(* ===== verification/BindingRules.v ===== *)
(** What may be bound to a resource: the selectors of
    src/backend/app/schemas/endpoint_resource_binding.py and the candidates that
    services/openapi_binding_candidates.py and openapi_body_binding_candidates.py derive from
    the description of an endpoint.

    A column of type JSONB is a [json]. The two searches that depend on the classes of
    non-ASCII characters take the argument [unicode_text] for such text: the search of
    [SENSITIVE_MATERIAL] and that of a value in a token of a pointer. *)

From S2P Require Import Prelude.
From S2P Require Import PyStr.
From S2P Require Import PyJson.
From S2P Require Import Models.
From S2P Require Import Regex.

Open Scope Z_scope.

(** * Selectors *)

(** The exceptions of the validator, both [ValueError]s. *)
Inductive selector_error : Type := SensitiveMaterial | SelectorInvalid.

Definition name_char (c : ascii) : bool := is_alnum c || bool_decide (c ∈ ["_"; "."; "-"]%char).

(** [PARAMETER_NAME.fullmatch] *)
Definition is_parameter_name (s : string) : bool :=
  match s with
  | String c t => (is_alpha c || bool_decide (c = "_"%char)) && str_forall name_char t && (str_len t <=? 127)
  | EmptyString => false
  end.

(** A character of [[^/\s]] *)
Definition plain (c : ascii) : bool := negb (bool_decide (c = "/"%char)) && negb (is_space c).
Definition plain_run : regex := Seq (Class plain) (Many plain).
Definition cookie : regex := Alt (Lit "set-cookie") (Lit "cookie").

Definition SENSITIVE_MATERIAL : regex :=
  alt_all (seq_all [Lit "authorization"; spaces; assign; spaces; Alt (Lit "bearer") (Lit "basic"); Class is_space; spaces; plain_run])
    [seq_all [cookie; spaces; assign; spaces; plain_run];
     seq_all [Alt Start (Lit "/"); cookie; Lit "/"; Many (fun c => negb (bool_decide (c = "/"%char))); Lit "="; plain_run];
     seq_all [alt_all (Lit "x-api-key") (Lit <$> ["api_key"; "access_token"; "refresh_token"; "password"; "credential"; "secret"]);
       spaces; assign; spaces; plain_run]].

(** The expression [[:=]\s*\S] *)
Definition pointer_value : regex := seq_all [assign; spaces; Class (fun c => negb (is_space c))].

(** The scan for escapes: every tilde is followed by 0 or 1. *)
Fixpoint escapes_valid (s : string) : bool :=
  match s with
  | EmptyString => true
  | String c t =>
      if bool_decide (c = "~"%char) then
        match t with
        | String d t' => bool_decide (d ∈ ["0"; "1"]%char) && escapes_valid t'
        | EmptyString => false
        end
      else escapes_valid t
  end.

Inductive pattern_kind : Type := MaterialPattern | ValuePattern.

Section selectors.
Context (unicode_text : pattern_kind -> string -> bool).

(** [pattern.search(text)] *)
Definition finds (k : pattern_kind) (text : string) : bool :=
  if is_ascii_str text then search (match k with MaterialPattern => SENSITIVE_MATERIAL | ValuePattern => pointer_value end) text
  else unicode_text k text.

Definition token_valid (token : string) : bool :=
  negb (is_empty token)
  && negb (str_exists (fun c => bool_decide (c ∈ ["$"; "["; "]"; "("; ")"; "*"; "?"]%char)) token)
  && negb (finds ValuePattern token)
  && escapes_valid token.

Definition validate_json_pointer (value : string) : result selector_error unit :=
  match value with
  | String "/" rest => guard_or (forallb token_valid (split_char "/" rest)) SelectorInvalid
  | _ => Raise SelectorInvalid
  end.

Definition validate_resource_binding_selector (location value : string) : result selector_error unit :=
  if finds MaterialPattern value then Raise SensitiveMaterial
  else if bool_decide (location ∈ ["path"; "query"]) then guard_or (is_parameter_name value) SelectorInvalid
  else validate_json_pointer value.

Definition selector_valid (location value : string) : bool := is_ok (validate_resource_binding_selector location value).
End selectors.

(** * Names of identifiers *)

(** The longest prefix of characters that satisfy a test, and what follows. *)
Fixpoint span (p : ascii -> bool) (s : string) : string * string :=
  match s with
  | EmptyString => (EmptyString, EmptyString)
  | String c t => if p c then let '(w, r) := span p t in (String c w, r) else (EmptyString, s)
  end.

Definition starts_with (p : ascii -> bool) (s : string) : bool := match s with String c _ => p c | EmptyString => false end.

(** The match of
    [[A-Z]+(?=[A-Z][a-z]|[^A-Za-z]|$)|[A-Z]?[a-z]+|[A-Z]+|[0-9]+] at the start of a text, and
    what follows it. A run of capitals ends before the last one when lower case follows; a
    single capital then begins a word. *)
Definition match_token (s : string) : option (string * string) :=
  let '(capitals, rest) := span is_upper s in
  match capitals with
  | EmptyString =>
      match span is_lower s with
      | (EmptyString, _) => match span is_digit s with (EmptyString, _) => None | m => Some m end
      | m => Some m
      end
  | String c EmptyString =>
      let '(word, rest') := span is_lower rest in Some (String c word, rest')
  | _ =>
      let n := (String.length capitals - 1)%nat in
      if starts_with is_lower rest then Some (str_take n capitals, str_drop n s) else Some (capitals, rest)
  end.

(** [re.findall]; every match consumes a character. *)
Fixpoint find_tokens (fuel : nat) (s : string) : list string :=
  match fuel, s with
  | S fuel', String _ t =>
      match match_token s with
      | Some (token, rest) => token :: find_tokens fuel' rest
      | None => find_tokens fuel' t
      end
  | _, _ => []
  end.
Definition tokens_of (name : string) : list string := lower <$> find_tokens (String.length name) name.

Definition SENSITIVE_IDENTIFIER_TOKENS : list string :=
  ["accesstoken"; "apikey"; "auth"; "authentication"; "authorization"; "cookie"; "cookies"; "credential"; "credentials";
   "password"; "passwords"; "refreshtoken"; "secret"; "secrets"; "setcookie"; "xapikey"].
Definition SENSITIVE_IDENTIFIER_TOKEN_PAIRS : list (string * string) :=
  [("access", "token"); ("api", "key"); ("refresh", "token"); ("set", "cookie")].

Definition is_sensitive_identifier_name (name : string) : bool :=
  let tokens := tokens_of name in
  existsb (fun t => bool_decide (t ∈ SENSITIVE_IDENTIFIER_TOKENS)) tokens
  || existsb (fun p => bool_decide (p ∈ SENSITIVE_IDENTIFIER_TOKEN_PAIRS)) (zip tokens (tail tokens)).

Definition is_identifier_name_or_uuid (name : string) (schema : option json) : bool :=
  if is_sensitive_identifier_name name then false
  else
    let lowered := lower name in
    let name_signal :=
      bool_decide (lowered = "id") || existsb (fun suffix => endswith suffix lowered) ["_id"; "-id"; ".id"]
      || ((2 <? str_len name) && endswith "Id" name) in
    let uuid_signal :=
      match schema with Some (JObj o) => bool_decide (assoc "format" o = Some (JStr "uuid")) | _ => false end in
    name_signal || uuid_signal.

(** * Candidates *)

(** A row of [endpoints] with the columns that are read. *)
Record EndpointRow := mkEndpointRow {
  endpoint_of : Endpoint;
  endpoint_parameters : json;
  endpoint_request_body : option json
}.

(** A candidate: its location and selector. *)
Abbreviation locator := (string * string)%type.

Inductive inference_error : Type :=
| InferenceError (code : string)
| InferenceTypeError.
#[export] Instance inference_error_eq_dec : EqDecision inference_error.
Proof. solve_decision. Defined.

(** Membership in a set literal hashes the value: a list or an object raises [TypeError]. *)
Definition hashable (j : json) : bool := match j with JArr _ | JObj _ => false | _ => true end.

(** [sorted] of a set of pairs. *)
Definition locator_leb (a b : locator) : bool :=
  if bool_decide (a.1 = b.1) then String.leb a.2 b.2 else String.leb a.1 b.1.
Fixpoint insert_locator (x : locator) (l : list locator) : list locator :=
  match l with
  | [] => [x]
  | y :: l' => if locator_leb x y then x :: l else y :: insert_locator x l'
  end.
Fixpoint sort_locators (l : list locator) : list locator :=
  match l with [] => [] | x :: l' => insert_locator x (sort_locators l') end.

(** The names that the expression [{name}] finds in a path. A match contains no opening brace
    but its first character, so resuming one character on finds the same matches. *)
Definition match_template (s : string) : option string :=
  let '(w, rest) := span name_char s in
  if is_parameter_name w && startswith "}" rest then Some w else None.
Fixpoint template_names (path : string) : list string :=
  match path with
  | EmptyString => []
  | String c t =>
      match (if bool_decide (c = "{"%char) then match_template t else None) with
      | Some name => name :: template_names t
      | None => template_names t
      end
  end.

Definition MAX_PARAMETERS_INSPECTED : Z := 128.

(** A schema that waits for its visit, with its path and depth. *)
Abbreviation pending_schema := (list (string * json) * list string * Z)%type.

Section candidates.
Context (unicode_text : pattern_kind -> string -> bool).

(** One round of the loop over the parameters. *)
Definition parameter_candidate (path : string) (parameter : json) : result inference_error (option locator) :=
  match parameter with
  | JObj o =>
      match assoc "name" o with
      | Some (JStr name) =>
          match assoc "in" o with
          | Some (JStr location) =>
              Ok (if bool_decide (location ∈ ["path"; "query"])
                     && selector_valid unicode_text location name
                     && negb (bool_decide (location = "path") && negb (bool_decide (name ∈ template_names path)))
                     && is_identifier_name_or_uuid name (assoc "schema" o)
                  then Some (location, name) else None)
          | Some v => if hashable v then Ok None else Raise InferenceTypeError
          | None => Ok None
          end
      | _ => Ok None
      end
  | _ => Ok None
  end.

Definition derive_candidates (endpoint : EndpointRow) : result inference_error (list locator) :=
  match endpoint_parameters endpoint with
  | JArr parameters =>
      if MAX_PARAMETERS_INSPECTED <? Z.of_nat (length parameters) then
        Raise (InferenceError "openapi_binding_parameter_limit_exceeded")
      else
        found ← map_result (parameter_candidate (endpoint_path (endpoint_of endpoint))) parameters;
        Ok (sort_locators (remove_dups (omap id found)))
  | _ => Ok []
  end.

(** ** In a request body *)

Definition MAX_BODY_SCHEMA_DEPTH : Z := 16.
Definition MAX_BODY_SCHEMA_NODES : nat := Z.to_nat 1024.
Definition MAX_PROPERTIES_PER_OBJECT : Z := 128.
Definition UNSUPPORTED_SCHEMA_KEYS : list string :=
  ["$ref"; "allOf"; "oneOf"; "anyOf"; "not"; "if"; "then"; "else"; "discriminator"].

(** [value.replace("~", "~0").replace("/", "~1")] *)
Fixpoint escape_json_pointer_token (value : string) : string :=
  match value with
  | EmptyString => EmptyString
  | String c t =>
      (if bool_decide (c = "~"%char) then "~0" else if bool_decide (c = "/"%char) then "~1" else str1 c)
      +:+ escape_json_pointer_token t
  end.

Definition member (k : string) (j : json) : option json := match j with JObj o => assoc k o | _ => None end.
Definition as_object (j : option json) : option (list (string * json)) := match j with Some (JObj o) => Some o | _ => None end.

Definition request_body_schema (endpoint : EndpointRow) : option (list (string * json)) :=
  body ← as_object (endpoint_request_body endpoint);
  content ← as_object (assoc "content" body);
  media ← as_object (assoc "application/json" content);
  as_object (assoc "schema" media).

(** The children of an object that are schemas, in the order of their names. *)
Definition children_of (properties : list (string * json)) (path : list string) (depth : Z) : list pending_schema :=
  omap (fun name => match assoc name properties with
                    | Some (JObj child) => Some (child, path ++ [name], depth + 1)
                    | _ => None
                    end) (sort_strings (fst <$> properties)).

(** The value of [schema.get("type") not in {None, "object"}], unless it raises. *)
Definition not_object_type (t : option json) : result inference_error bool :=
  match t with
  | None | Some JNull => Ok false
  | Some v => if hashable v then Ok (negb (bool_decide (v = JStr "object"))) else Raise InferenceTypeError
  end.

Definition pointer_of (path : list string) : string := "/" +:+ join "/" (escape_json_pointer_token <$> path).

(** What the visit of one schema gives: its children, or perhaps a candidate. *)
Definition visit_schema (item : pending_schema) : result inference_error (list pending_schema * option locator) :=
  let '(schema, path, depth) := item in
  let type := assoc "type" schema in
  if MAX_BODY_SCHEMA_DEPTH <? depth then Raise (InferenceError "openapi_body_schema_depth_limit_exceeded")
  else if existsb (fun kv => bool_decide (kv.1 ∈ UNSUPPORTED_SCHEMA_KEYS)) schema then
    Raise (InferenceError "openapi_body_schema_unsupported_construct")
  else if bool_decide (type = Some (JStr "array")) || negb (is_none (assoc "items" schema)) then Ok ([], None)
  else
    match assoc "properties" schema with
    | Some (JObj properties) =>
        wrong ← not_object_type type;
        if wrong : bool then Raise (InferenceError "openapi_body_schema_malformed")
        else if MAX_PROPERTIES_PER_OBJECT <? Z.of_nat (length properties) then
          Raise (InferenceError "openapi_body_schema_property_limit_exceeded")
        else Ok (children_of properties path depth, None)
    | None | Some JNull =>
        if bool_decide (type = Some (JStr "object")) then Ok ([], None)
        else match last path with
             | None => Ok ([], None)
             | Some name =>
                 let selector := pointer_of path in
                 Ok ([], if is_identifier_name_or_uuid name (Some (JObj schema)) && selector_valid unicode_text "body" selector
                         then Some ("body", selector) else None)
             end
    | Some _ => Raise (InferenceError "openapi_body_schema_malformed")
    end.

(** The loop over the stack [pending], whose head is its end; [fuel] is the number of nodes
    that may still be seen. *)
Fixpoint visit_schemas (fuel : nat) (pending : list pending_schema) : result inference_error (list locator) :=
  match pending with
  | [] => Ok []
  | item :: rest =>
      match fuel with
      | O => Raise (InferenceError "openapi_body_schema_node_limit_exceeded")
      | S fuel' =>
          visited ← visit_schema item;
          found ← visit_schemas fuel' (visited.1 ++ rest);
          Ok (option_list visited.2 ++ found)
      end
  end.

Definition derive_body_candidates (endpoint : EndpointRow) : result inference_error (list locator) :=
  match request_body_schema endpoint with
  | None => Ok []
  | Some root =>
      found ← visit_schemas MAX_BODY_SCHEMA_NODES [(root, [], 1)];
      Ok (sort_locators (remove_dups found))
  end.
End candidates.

------------

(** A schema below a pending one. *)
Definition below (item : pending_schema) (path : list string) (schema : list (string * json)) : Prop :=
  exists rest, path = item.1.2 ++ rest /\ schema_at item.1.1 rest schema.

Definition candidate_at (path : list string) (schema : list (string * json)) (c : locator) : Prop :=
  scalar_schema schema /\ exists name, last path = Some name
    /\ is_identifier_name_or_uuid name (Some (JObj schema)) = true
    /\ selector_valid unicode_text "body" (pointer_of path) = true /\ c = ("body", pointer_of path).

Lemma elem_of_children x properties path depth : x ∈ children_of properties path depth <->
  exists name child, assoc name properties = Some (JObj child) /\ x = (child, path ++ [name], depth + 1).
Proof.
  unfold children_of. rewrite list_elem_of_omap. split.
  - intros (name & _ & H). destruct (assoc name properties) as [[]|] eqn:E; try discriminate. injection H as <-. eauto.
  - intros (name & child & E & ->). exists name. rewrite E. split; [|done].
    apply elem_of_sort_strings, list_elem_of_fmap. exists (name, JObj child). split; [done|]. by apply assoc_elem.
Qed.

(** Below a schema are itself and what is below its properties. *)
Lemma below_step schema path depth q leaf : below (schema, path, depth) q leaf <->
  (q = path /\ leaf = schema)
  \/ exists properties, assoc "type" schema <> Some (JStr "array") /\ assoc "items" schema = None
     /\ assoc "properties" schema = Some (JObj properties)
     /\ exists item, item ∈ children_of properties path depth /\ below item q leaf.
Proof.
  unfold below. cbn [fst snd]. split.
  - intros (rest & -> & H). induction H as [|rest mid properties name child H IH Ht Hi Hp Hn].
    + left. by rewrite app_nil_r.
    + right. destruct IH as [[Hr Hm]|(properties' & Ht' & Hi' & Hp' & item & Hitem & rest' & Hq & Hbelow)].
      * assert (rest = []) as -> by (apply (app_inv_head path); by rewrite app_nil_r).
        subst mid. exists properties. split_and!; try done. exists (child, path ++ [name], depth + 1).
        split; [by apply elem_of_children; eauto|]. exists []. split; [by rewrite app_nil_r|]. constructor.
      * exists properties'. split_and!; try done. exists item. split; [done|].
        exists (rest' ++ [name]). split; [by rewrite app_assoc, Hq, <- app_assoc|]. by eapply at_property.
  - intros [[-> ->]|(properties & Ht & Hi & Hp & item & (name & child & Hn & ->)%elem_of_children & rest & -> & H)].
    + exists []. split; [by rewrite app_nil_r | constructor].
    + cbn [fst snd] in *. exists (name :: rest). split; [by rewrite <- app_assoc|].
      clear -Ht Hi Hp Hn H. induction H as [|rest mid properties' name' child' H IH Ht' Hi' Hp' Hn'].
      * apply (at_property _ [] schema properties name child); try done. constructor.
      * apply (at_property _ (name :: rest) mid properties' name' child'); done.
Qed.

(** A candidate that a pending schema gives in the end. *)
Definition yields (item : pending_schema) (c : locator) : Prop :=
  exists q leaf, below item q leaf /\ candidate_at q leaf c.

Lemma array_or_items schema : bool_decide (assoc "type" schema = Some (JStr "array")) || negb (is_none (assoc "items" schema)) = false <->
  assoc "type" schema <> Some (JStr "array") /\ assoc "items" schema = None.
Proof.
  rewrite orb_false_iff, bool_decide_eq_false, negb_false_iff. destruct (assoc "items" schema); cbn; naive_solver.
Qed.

------------

* [TASK PROMPT]:
Retype word for word everything in the listing above from the line that holds "[SENSITIVE_MATERIAL] and that" down to the line that holds "seq_all [alt_all (Lit". Keep both end lines and leave out the rest.

* [EXPECTED OUTPUT]:
    [SENSITIVE_MATERIAL] and that of a value in a token of a pointer. *)

From S2P Require Import Prelude.
From S2P Require Import PyStr.
From S2P Require Import PyJson.
From S2P Require Import Models.
From S2P Require Import Regex.

Open Scope Z_scope.

(** * Selectors *)

(** The exceptions of the validator, both [ValueError]s. *)
Inductive selector_error : Type := SensitiveMaterial | SelectorInvalid.

Definition name_char (c : ascii) : bool := is_alnum c || bool_decide (c ∈ ["_"; "."; "-"]%char).

(** [PARAMETER_NAME.fullmatch] *)
Definition is_parameter_name (s : string) : bool :=
  match s with
  | String c t => (is_alpha c || bool_decide (c = "_"%char)) && str_forall name_char t && (str_len t <=? 127)
  | EmptyString => false
  end.

(** A character of [[^/\s]] *)
Definition plain (c : ascii) : bool := negb (bool_decide (c = "/"%char)) && negb (is_space c).
Definition plain_run : regex := Seq (Class plain) (Many plain).
Definition cookie : regex := Alt (Lit "set-cookie") (Lit "cookie").

Definition SENSITIVE_MATERIAL : regex :=
  alt_all (seq_all [Lit "authorization"; spaces; assign; spaces; Alt (Lit "bearer") (Lit "basic"); Class is_space; spaces; plain_run])
    [seq_all [cookie; spaces; assign; spaces; plain_run];
     seq_all [Alt Start (Lit "/"); cookie; Lit "/"; Many (fun c => negb (bool_decide (c = "/"%char))); Lit "="; plain_run];
     seq_all [alt_all (Lit "x-api-key") (Lit <$> ["api_key"; "access_token"; "refresh_token"; "password"; "credential"; "secret"]);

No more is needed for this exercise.